KEY POINTS:
While the Australian cricket team is again rightly celebrating another Ashes victory bringing the series score against England to an emphatic 4-0, the comprehensive nature of the wins has one asking this question - is it healthy for test match cricket that one nation should be so dominant?
While Australia takes on all-comers and trounces them, at the other end of the scale countries such as Bangladesh and Zimbabwe are routinely thrashed by opponents, year in, year out.
Watching Australian captain Ricky Ponting get century after century against mediocre bowling might warm the hearts of Australian cricket-lovers, but it's not a good sign for world cricket.
It's reminiscent of the dominance of the West Indies between 1980 and 1994-95, when they did not lose a test series and sapped the life out of cricket for many spectators.
Like the West Indies in that golden era, Australia is a side that seems, with the aberration of the loss to England in the 2005 series, to bounce back from the toughest situations.
This makes it almost impossible for other sides to win more than one test match, if any, against Australia.
Even with gun bowlers Glenn McGrath and Shane Warne gone at the end of this summer, Australia's batting line-up and up-and-coming bowlers like Stuart Clark are likely to see it dominate the world scene for some years yet.
Australia's dominance is evidenced by these staggering statistics. Since the beginning of 1996 Australia has played 128 test matches, won 88 of them and lost only 22. In 2006 it played 10 tests and won all of them. In 2000 it played eight tests and also won every one, and in 2002 it won 10 of 11 tests.
At the other end of the scale we have Zimbabwe and Bangladesh. They are the permanent cellar-dwellers of world cricket. Since they were admitted to test cricket ranks, these countries combined have played 127 tests and won only nine - Bangladesh has one win from 44 tests and Zimbabwe eight from 83.
And New Zealand and the West Indies stand little or no chance of ever beating Australia.
So how do we ensure test match cricket is more balanced? How do we devise a system that makes it much more difficult for one country to be unofficial world champion for long stretches, as is the case today?
Apparently the world cricket authorities have a desire to make their game parallel to soccer in terms of global influence.
So how about taking a leaf out of soccer's book and adopting a tier system in which teams are relegated and promoted. One of the reasons why soccer is so popular across the globe is because it operates on this basis.
Small countries like Ecuador and Croatia have an opportunity to win World Cup qualifiers and then be "promoted" into the World Cup finals every four years.
One way to do this would be to create divisions of countries. Australia, England, India, South Africa and Pakistan and perhaps Sri Lanka would be a natural premier division.
New Zealand, Zimbabwe, Bangladesh and the West Indies would make up the next division.
The objective of growing test cricket in other countries would be enhanced if there was also a third division of test-playing countries such as Kenya, Canada, the Netherlands, Ireland, and Scotland - all countries which do quite well in the one-day sphere.
A relegation and promotion system, alongside a concerted effort by wealthy cricketing nations like Australia, India and England to assist lower division countries might ensure that test match cricket is not simply dominated by one of two countries for so long.

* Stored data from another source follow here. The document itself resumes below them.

Definition getUserProgress (uid : string) : Prog Progress :=
  try_catch
    (let* user := await (SelectUserById uid) in
     match user with
     | None => Ret (mkProgress 0 1 [] (mkNextReward "Restaurant Finder" 50))
     | Some user =>
         let* userAchievements :=
           await (SelectAchievements
                    (where_ select_from_achievements (eq_userId uid))) in
         let totalPoints := or_else (totalPoints user) 0 in
         let nextReward := getNextReward totalPoints in
         Ret (mkProgress totalPoints (or_else (level user) 1)
                (map achievementType userAchievements) nextReward)
     end)
    (fun error => Throw ("Failed to get user progress: " +:+ error)).

(** ** The [unlock_reward] handler of [gamificationTools] *)

Record RewardContent := mkRewardContent {
  title : string;
  description : string;
  features : list string;
  bonus : string
}.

It will be no bad thing if Australia struggles one day against Bangladesh or Zimbabwe. That will simply show how healthy world cricket has become.

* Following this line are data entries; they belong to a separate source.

(** X23: [chain_percent_of_most_abundant] on a constructed scan whose
    annotation array holds named tuples (not every peak has the same
    non-zero number of annotations), for the scan's own annotations,
    never fails; and it is [True] exactly when a
    fragment at an index [j] has an annotation meeting the criteria and
    there is an index [i] after [j] such that every fragment up to and
    including [i] has a normalized intensity above the percentage: the
    fragment must be followed by another fragment above the
    percentage. *)
Theorem chain_percent_of_most_abundant_spec (percent : Qc) :
  exists b,
    chain_percent_of_most_abundant s percent crit None = Ok (b, s) /\
    (b = true <->
     exists i j,
       (j < i < List.length (mzs s))%nat /\
       (forall k, (k <= i)%nat ->
                  exists x, opt_nth (inorm s) k = Some x /\
                            (percent / Q2Qc 100 < x)%Qc) /\
       meets s j crit).
Proof.
  unfold chain_percent_of_most_abundant.
  destruct (chain_percent_loop_spec percent (List.length (mzs s)) 0)
    as (b & Hb & Hiff); [lia|].
  exists b. split; [exact Hb|]. rewrite Hiff. split.
  - intros (i & j & Hi & Hj & Hk & Hm). exists i, j. splits; auto; [lia|].
    intros k Hk'. apply Hk. lia.
  - intros (i & j & Hi & Hk & Hm). exists i, j. splits; auto; [lia|lia|].
    intros k Hk'. apply Hk. lia.
Qed.

End chain_type_facts.

Section chain_type_growth.

Context {E : Externals}.

Variable s : Scan.
Variable crit : chain_criteria.

Hypothesis s_wf : scan_wf s.

(** In an array of fields no fragment is found to meet any criteria: a
    call that returns has found the index without annotations. *)
Lemma chain_fragment_type_is_fields (i : nat) (b : bool) (s' : Scan) :
  annot_fields s = true ->
  chain_fragment_type_is s i crit None = Ok (b, s') -> b = false /\ s' = s.
Proof.
  intros Hf. unfold chain_fragment_type_is.
  destruct (Nat.leb (List.length (mzs s)) i); [intros [= <- <-]; auto|].
  unfold adduct_annot. destruct (annot s) as [a|]; [|discriminate].
  cbn [bind]. destruct (getitem a i) as [aa|]; [|discriminate].
  cbn [bind]. rewrite Hf. destruct aa as [|an aa]; [|discriminate].
  simpl. intros [= <- <-]. auto.
Qed.

Lemma fragments_from_fields (idx l : list nat) (s' : Scan) :
  annot_fields s = true ->
  fragments_by_chain_type_from s idx crit None = Ok (l, s') ->
  l = [] /\ s' = s.
Proof.
  intros Hf. revert l s'. induction idx as [|i idx IH]; intros l s';
    cbn [fragments_by_chain_type_from].
  - intros [= <- <-]. auto.
  - intros H. inv_bind H. destruct x as [b s1].
    destruct (chain_fragment_type_is_fields i b s1 Hf Hx) as [-> ->].
    inv_bind H. destruct x as [l' s2].
    destruct (IH l' s2 Hx0) as [-> ->]. injection H as <- <-. auto.
Qed.

(** X22: [chain_fragment_type_among_most_abundant] on a constructed scan,
    for the scan's own annotations: among the 0 most abundant fragments
    there is nothing; what is found among the [n] most abundant is found
    among the [n'] most abundant for [n' >= n]; and what is found among
    them, [has_chain_fragment_type] finds. *)
Theorem among_most_abundant_grows (n n' : nat) :
  chain_fragment_type_among_most_abundant s 0 crit None = Ok (false, s) /\
  ((n <= n')%nat ->
   chain_fragment_type_among_most_abundant s n crit None = Ok (true, s) ->
   chain_fragment_type_among_most_abundant s n' crit None = Ok (true, s)) /\
  (chain_fragment_type_among_most_abundant s n crit None = Ok (true, s) ->
   has_chain_fragment_type s crit None = Ok (true, s)).
Proof.
  assert (Hfields : annot_fields s = true ->
            forall k, chain_fragment_type_among_most_abundant s k crit None
                      <> Ok (true, s)).
  { intros Hf k H. unfold chain_fragment_type_among_most_abundant in H.
    inv_bind H. destruct x as [l s']. unfold fragments_by_chain_type in Hx.
    destruct (fragments_from_fields _ l s' Hf Hx) as [-> _]. discriminate. }
  splits.
  - reflexivity.
  - intros Hn H. destruct (annot_fields s) eqn:Hf;
      [now apply (Hfields eq_refl) in H|].
    destruct (among_most_abundant_spec s crit s_wf Hf n) as (b & Hb & Hi).
    destruct (among_most_abundant_spec s crit s_wf Hf n') as (b' & Hb' & Hi').
    rewrite Hb'. assert (b = true) by congruence. subst b.
    destruct (proj1 Hi eq_refl) as (i & Hlt & Hm).
    rewrite (proj2 Hi'); [reflexivity|]. exists i. split; [lia | exact Hm].
  - intros H. destruct (annot_fields s) eqn:Hf;
      [now apply (Hfields eq_refl) in H|].
    destruct (among_most_abundant_spec s crit s_wf Hf n) as (b & Hb & Hi).
    assert (b = true) by congruence. subst b.
    destruct (proj1 Hi eq_refl) as (i & _ & Hm).
    unfold has_chain_fragment_type, highest_fragment_by_chain_type.
    destruct (first_fragment_seq s crit s_wf Hf (head_limit s None))
      as (r & Hr & Hnone).
    rewrite Hr. cbn [bind]. destruct r; [reflexivity|]. exfalso.
    apply (Hnone i); [|exact Hm]. simpl. now apply (meets_bound s crit s_wf).
Qed.

End chain_type_growth.


Lemma highest_fragment_is_first_witness :
  exists s r,
    scan_fa = Ok s /\
    highest_fragment_by_chain_type (E := env_of db_fa) s (Some 2%nat)
      crit_fa_h None = Ok (r, s) /\
    match r with
    | Some i =>
        (i < head_limit s (Some 2%nat))%nat /\ meets s i crit_fa_h /\
        forall j, (j < i)%nat -> ~ meets s j crit_fa_h
    | None =>
        forall j, (j < head_limit s (Some 2%nat))%nat -> ~ meets s j crit_fa_h
    end.
Proof.
  destruct scan_fa_Ok as [s H].
  destruct (highest_fragment_is_first (E := env_of db_fa) s crit_fa_h
              (scan_fa_wf s H) (scan_fa_named s H) (Some 2%nat)) as (r & Hr).
  exists s, r. split; [exact H | exact Hr].
Defined.

Lemma chain_type_queries_agree_witness :
  exists s,
    scan_fa = Ok s /\
    chain_among_most_abundant (E := env_of db_fa) s 2 crit_fa_h None false None
    = chain_fragment_type_among_most_abundant (E := env_of db_fa) s 2
        crit_fa_h None.
Proof.
  destruct scan_fa_Ok as [s H]. exists s. split; [exact H|].
  exact (proj2 (proj2 (chain_type_queries_agree (E := env_of db_fa) s
                         crit_fa_h (scan_fa_wf s H) (scan_fa_named s H)
                         2 None))).
Defined.

Lemma among_most_abundant_grows_witness :
  exists s,
    scan_fa = Ok s /\
    chain_fragment_type_among_most_abundant (E := env_of db_fa) s 0
      crit_fa_h None = Ok (false, s).
Proof.
  destruct scan_fa_Ok as [s H]. exists s. split; [exact H|].
  exact (proj1 (among_most_abundant_grows (E := env_of db_fa) s crit_fa_h
                  (scan_fa_wf s H) 1 2)).
Defined.

Lemma chain_percent_of_most_abundant_spec_witness :
  exists s b,
    scan_fa = Ok s /\
    chain_percent_of_most_abundant (E := env_of db_fa) s (Q2Qc 50) crit_fa_h
      None = Ok (b, s) /\
    (b = true <->
     exists i j,
       (j < i < List.length (mzs s))%nat /\
       (forall k, (k <= i)%nat ->
                  exists x, opt_nth (inorm s) k = Some x /\
                            (Q2Qc 50 / Q2Qc 100 < x)%Qc) /\
       meets s j crit_fa_h).
Proof.
  destruct scan_fa_Ok as [s H].
  destruct (chain_percent_of_most_abundant_spec (E := env_of db_fa) s
              crit_fa_h (scan_fa_wf s H) (scan_fa_named s H) (Q2Qc 50))
    as (b & Hb).
  exists s, b. split; [exact H | exact Hb].
Defined.

Example chain_percent_scan_fa :
  exists s,
    scan_fa = Ok s /\
    chain_percent_of_most_abundant (E := env_of db_fa) s (Q2Qc 50) crit_fa_h
      None = Ok (true, s) /\
    chain_percent_of_most_abundant (E := env_of db_fa) s (Q2Qc 95) crit_fa_h
      None = Ok (false, s).
Proof.
  eexists. split; [vm_compute; reflexivity|].
  split; vm_compute; reflexivity.
Qed.

(** ** The intensity-ratio check on any number of intensities *)

Lemma combinations2_pairs {A : Type} (P : A -> A -> Prop) (l : list A) :
  Forall (fun p => P (fst p) (snd p)) (combinations2 l) <->
  ForallOrdPairs P l.
Proof.
  induction l as [|x l IH]; simpl.
  - split; constructor.
  - rewrite Forall_app, Forall_map, IH. simpl. split.
    + intros [H1 H2]. now constructor.
    + intros H. inversion H; subst. now split.
Qed.

Lemma all_log_ratios_spec (L : R) (cos : list (R * R)) :
  (1 < L)%R ->
  Forall (fun p => (0 < fst p)%R /\ (0 < snd p)%R) cos ->
  exists b,
    all_log_ratios L cos = Ok b /\
    (b = true <-> Forall (fun p => (fst p <= L * snd p)%R) cos).
Proof.
  intros HL Hpos. induction Hpos as [|[a b] cos [Ha Hb] Hpos (r & Hr & IH)];
    simpl.
  - exists true. split; [reflexivity|]. split; constructor.
  - simpl in Ha, Hb.
    rewrite (math_log_Ok a), (math_log_Ok b) by assumption. cbn [bind].
    destruct (Rle_lt_dec a (L * b)) as [Hle|Hgt].
    + rewrite Rleb_true by (now apply log_ratio_le_1).
      exists r. split; [exact Hr|]. rewrite IH. split.
      * intros H. now constructor.
      * intros H. now inversion H.
    + rewrite Rleb_false.
      2:{ apply Rnot_le_lt. intros H. apply log_ratio_le_1 in H; try assumption.
          lra. }
      exists false. split; [reflexivity|]. split; [discriminate|].
      intros H. inversion H; subst. simpl in *. lra.
Qed.

Lemma intcorr_plain (cntr : nat -> nat) (n : nat) (xs : list R) (i : nat) :
  (i + List.length xs <= n)%nat ->
  (forall k, (i <= k < i + List.length xs)%nat -> cntr k = 1%nat) ->
  intcorr cntr (repeat 1%R n) i xs (seq i (List.length xs)) = Ok xs.
Proof.
  revert i. induction xs as [|x xs IH]; intros i Hn Hc; simpl; [reflexivity|].
  simpl in Hn.
  assert (Hg : getitem (repeat 1%R n) i = Ok 1%R).
  { apply getitem_Ok. rewrite nth_error_repeat by lia. reflexivity. }
  rewrite Hg. cbn [bind]. destruct (Req_dec_T 1 0) as [H10|_]; [lra|].
  rewrite IH; [|lia|intros k Hk; apply Hc; simpl; lia]. cbn [bind].
  rewrite (Hc i) by (simpl; lia). simpl. f_equal. f_equal. field.
Qed.

Section ratio_pairs.

Context {E : Externals}.

Hypothesis logbase_above_1 : (1 < chain_fragment_instensity_ratios_logbase)%R.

There is no reason why a series between Australia and India shouldn't attract the attention of the public and the media in the same way a series against England does.
As Shane Warne rightly observed last year, the test cricket system is allowing too many players to get cheap wickets and cheap runs. He is a fan of the promotion and relegation system.

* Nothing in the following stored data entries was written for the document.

(** What the operations say about one collection and platform: the amount
    of the last submission for them, unless a cancellation for them came
    after it. *)
Definition lastWord (ops : list Operation) (collection platform : string)
  : option Q :=
  fold_left
    (fun r o =>
       match o with
       | SubmitBid p c amount =>
           if String.eqb c collection && String.eqb p platform
           then Some amount else r
       | CancelBid p c =>
           if String.eqb c collection && String.eqb p platform
           then None else r
       end)
    ops None.

(** No collection is kept with an empty object. *)
Definition noEmptyEntry (m : T) : Prop :=
  forall c cur, m !! c = Some cur -> cur <> ∅.

End ActiveBids.

(** ** The feeds the bidder reads: A2-Blur-Bids.cjs, old/A2-Opensea-bids.cjs *)
Module Feeds.
Import Js.

(** The key of A2-Blur-Bids.cjs. *)
Definition blurKey (addr : string) : string :=
  ("c-offer:blur:collection:" ++ addr)%string.

(** The key of old/A2-Opensea-bids.cjs. *)
Definition osKey (contract : string) : string :=
  ("c-offer:opensea:" ++ contract)%string.

Definition noColon (s : string) : bool :=
  forallb (fun ch => negb (Ascii.eqb ch ":"%char)) (list_ascii_of_string s).

Section BlurFeed.
(** [String.prototype.toLowerCase]. *)
Variable toLowerCase : string -> string.

(** The [allowed] set, from the [contract_address] fields of
    collections.json. *)
Definition allowed (collections : list string) : gset string :=
  list_to_set (map toLowerCase collections).

(** The fields of a parsed [collection_bidLevels] payload that the handler
    uses; [contractAddress] is [None] when it is missing or empty. *)
Record BidLevels := {
  contractAddress : option string;
  bestPrice : string
}.

(** The handler of [collection_bidLevels]: [evt] is [None] when the
    payload does not parse, [stored] tells whether [redisClient.set]
    succeeded. *)
Definition onCollectionBidLevels (collections : list string)
  (evt : option BidLevels) (stored : bool) (redis : gmap string string)
  : gmap string string :=
  match evt with
  | None => redis
  | Some evt =>
      let addr := toLowerCase (default ""%string (contractAddress evt)) in
      if decide (addr ∈ allowed collections) then
        if stored then <[blurKey addr := bestPrice evt]> redis else redis
      else redis
  end.

End BlurFeed.

(** The [count] of [fetchFirstOfferForSlug]: the consideration items of
    [itemType] 4, or 1 when there is none. *)
Definition count (itemTypes : list Z) : Z :=
  let nftCount :=
    Z.of_nat (length (List.filter (fun t => t =? 4) itemTypes)) in
  if 0 <? nftCount then nftCount else 1.

(** The [perWei] of [fetchFirstOfferForSlug]: the price per NFT in wei.
    BigInt division truncates. *)
Definition perWei (totalWei : Z) (itemTypes : list Z) : Z :=
  Z.quot totalWei (count itemTypes).

End Feeds.

Module FeedScenarios.

(** Lower case for the letters A to Z; enough for hexadecimal addresses. *)
Definition lowerAscii (s : string) : string :=
  string_of_list_ascii
    (map (fun ch =>
            let n := N_of_ascii ch in
            if ((65 <=? n) && (n <=? 90))%N then ascii_of_N (n + 32) else ch)
       (list_ascii_of_string s)).

End FeedScenarios.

"In [English] county cricket there are a lot more competitive games, a lot riding on each game, promotion and relegation is very, very important," Warne says.
Sure, watching Australia win is satisfying. But seeing Zimbabwe and Bangladesh struggling is not.
Both phenomena are symptoms of the failure of the current test cricket competition structure. It's time to level the playing field.
* Greg Barns is a columnist with the Hobart Mercury.